2016年07月23日
◆砂本秀義さん(85)=東京都大田区
座席に乗り込んだ。吹き流しを確認すると、風向きは良いようだった。
「引け」の号令があった。私はみなが引いてくれる歩数を数え始めた。10歩、20歩と数えたとき、これまでの連中はここらへんで「放せ」だったのに、まだ止まらない。私はドキドキし始めた。
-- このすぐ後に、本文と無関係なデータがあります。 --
(** ** C7: the defect count along the OC grid *)

(** Every rate of the grid lies between 0 and 1/4. *)
Lemma defect_rates_bounds : forall i p,
  nth_error defect_rates i = Some p -> (0 <= p)%Q /\ (p <= 1 # 4)%Q.
Proof.
  intros i p H.
  assert (Hi : (i < 100)%nat).
  { assert (L : length defect_rates = 100%nat).
    { unfold defect_rates, linspace_double.
      rewrite length_app, length_map, length_seq. reflexivity. }
    rewrite <- L. apply nth_error_Some. rewrite H. discriminate. }
  assert (Top : (fl (1 # 5) <= 1 # 4)%Q) by (vm_compute; discriminate).
  destruct (defect_rates_ordered 0 i ltac:(lia)) as (p0 & p' & E0 & Ei & L0).
  destruct (defect_rates_ordered i 99 ltac:(lia)) as (p'' & p99 & Ei' & E99 & L99).
  rewrite H in Ei, Ei'. injection Ei as <-. injection Ei' as <-.
  rewrite defect_rates_last in E99. injection E99 as <-.
  assert (Z0 : (0 <= p0)%Q).
  { rewrite defect_rates_nth in E0 by lia. injection E0 as <-.
    vm_compute. discriminate. }
  split; lra.
Qed.

(** On the grid the double product lies in [0, N], so the clamp of line
    609 never takes effect. *)
Lemma grid_product_range : forall N i p,
  batch_size_ok N -> nth_error defect_rates i = Some p ->
  (0 <= fmul (float_of_int N) p)%Q /\ (fmul (float_of_int N) p <= inject_Z N)%Q.
Proof.
  intros N i p HN H. unfold batch_size_ok in HN.
  destruct (defect_rates_bounds i p H) as [P0 P1].
  pose proof (float_of_int_nonneg N ltac:(lia)) as F0.
  assert (F1 : (float_of_int N <= 2 * inject_Z N)%Q).
  { unfold float_of_int. apply fl_le_double. apply inject_Z_nonneg. lia. }
  assert (X0 : (0 <= float_of_int N * p)%Q) by (apply Qmult_le_0_compat; assumption).
  assert (X1 : (float_of_int N * p <= float_of_int N * (1 # 4))%Q)
    by (apply Qmult_le_l_nonneg; assumption).
  unfold fmul. split; [apply fl_nonneg; exact X0|].
  pose proof (fl_le_double _ X0). lra.
Qed.

(** C7 as stated fails: at the 26th grid point of a batch of 1000 the
    double product is 50.505..., and the code's defect count is its integer
    part 50, not [round(50.505...) = 51]. *)
Lemma M_sim_truncates_not_rounds :
  exists p,
    nth_error defect_rates 25 = Some p /\
    M_sim 1000 p = 50 /\
    M_round_spec 1000 p = 51 /\
    py_round (fmul (float_of_int 1000) p) = 51.
Proof.
  eexists. split; [apply defect_rates_nth; lia|].
  split; [vm_compute; reflexivity|]. split; vm_compute; reflexivity.
Qed.

(** The count is the integer part of the product as the machine computes
    it: for a batch of 9900 the sixth grid point gives the double just
    below 100 and the count 99, where the exact product
    [9900 * 5 * 0.2 / 99] is 100. *)
Example M_sim_double_product :
  exists p,
    nth_error defect_rates 5 = Some p /\
    (fmul (float_of_int 9900) p < 100)%Q /\
    M_sim 9900 p = 99 /\
    py_int (9900 * (5 * ((1 # 5) / 99))) = 100.
Proof.
  eexists. split; [apply defect_rates_nth; lia|].
  split; [vm_compute; reflexivity|]. split; vm_compute; reflexivity.
Qed.

(** C7 (as amended). In the OC loop the defect count is recomputed at every
    grid point [p] as [int(N * p)]: the double-precision product truncated
    toward zero, then clamped into [0, N]; the cumulative hyper-geometric
    probability is evaluated at that count.  For an admissible batch size
    the clamp never takes effect, so the count is the integer part of the
    product, and it is not constant along the grid (0 at the first point,
    at least 20 at the last). *)
Theorem probs_accept_pointwise :
  (forall c N n i, (i < 100)%nat ->
     exists p,
       nth_error defect_rates i = Some p /\
       M_sim N p = Z.max 0 (Z.min (py_int (fmul (float_of_int N) p)) N) /\
       nth_error (probs_accept c N n) i
       = Some (hypergeom_cdf c N (M_sim N p) n))
  /\ (forall N i p, batch_size_ok N ->
        nth_error defect_rates i = Some p ->
        M_sim N p = py_int (fmul (float_of_int N) p) /\
        (inject_Z (M_sim N p) <= fmul (float_of_int N) p)%Q /\
        (fmul (float_of_int N) p < inject_Z (M_sim N p) + 1)%Q)
  /\ (forall N p0 p99, batch_size_ok N ->
        nth_error defect_rates 0 = Some p0 ->
        nth_error defect_rates 99 = Some p99 ->
        M_sim N p0 = 0 /\ 20 <= M_sim N p99).
Proof.
  assert (Trunc : forall N i p, batch_size_ok N ->
            nth_error defect_rates i = Some p ->
            M_sim N p = py_int (fmul (float_of_int N) p)).
  { intros N i p HN H. destruct (grid_product_range N i p HN H) as [X0 X1].
    unfold batch_size_ok in HN. unfold M_sim.
    pose proof (py_int_nonneg _ X0) as I0.
    pose proof (py_int_mono _ _ X1) as I1. rewrite py_int_inject_Z in I1. lia. }
  split; [|split].
  - intros c N n i Hi.
    destruct (defect_rates_ordered i i ltac:(lia)) as (p & _ & E & _ & _).
    exists p. split; [exact E|]. split; [reflexivity|].
    unfold probs_accept. rewrite nth_error_map, E. reflexivity.
  - intros N i p HN H. split; [exact (Trunc N i p HN H)|].
    rewrite (Trunc N i p HN H).
    destruct (grid_product_range N i p HN H) as [X0 _].
    split; [apply py_int_le_self; exact X0 | apply py_int_lt_succ; exact X0].
  - intros N p0 p99 HN E0 E99.
    rewrite (Trunc N 0%nat p0 HN E0), (Trunc N 99%nat p99 HN E99).
    unfold batch_size_ok in HN.
    assert (P0 : p0 = 0%Q).
    { rewrite defect_rates_nth in E0 by lia. injection E0 as <-.
      vm_compute. reflexivity. }
    rewrite defect_rates_last in E99. injection E99 as <-.
    split.
    + rewrite P0. unfold fmul. rewrite fl_zero by ring. reflexivity.
    + rewrite <- (py_int_inject_Z 20) at 1. apply py_int_mono.
      apply Qle_trans with (fl (inject_Z 20)); [vm_compute; discriminate|].
      unfold fmul. apply fl_mono.
      apply Qle_trans with (inject_Z 100 * (1 # 5))%Q; [vm_compute; discriminate|].
      apply Qle_trans with (float_of_int N * (1 # 5))%Q.
      * apply Qmult_le_compat_r; [|discriminate].
        apply Qle_trans with (fl (inject_Z 100)); [vm_compute; discriminate|].
        unfold float_of_int. apply fl_mono. rewrite <- Zle_Qle. exact HN.
      * apply Qmult_le_l_nonneg; [apply float_of_int_nonneg; lia|].
        vm_compute. discriminate.
Qed.
Lemma candidateText_shape data text :
  candidate_shape data text -> candidateText data = VStr text.
Proof.
  intros (top & cand & cands & content & part & parts
          & -> & Hc & Hcontent & Hparts & Htext).
  unfold candidateText, opt. cbn [nullish member].
  rewrite Hc. cbn [nullish member nth].
  rewrite Hcontent. cbn [nullish member].
  rewrite Hparts. cbn [nullish member nth]. exact Htext.
Qed.

Lemma handleAnalyze_refused br data code body t :
  endpoint_refuses br data code body ->
  fst (handleAnalyze br data t) = Throw (api_error code body).
Proof.
  intros (token & resp & Hs & Hf & Hok & Hcode & Hbody).
  rewrite (handleAnalyze_signed_in data t Hs). cbv zeta.
  now rewrite Hf, Hok, Hbody, Hcode.
Qed.

Lemma handleAnalyze_empty br token product t resp data :
  signed_in br token ->
  fetch br (request token product) = Ok resp -> ok resp = true ->
  bodyJson resp = Ok data -> candidate_shape data [] ->
  fst (handleAnalyze br product t) = Throw unexpectedFormat.
Proof.
  intros Hs Hf Hok Hj Hshape.
  rewrite (handleAnalyze_signed_in product t Hs). cbv zeta.
  now rewrite Hf, Hok, Hj, (candidateText_shape Hshape).
Qed.

Lemma handleAnalyze_trimmed br product t s :
  fst (handleAnalyze br product t) = Ok s ->
  trimmed s /\ exists raw, s = trim raw.
Proof.
  destruct (token_cases br) as [Hn|(token & Hs)].
  - rewrite (@handleAnalyze_no_token br product t Hn). discriminate.
  - rewrite (handleAnalyze_signed_in product t Hs). cbv zeta.
    destruct (fetch br _) as [resp|e]; [|discriminate].
    destruct (ok resp).
    + destruct (bodyJson resp) as [data|e]; [|discriminate].
      destruct (truthy (candidateText data)); [|discriminate].
      destruct (candidateText data); try discriminate.
      cbn [fst]. intros [= <-]. split; [apply trim_trimmed | eauto].
    + destruct (bodyText resp); discriminate.
Qed.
30歩あまりでやっと「放せ」がかかった。スウーっと機体がスタートした。その弾みで操縦桿を少し引いてしまった。視界は真っ白で、まったく何も見えない。操縦桿を引いたせいか、異様に上昇しているように思った私は、とっさに操縦桿を押した。今度は急降下するように感じ、反射的にまた引いた。
そのとき、富田先輩から聞いた話が頭に浮かんだ。グライダーが急降下で地面に突っ込むと、主翼がドスン、バサッと崩れるぐらいで機体の損傷は割に少ないが、尾部から失墜すると機体がめちゃくちゃに全壊するということだった。
私は慌ててほんの少し操縦桿を押した。すると、機体はどすんと着地した。地上滑走はほとんどなかった。
駆け足で教官の前に行き、敬礼して報告した。
「操縦桿を引いたなあ」
「よくわかりません」と答えると、「阿呆、しっかりせい」とやられた。
あとで富田先輩に「どうしたら視界が見えるようになるのですか」と質問した。すると、「50回くらい乗らないと見えるようにならないよ」と言われた。なにしろ機体の初速は秒速約80メートル。運動神経の伝導が初速についていけないのだ、と説明された。見えるようになるのは、まだまだ先のことだと思った。
その後も練習は続いたが、私たちの学年から出征する前に終戦を迎えた。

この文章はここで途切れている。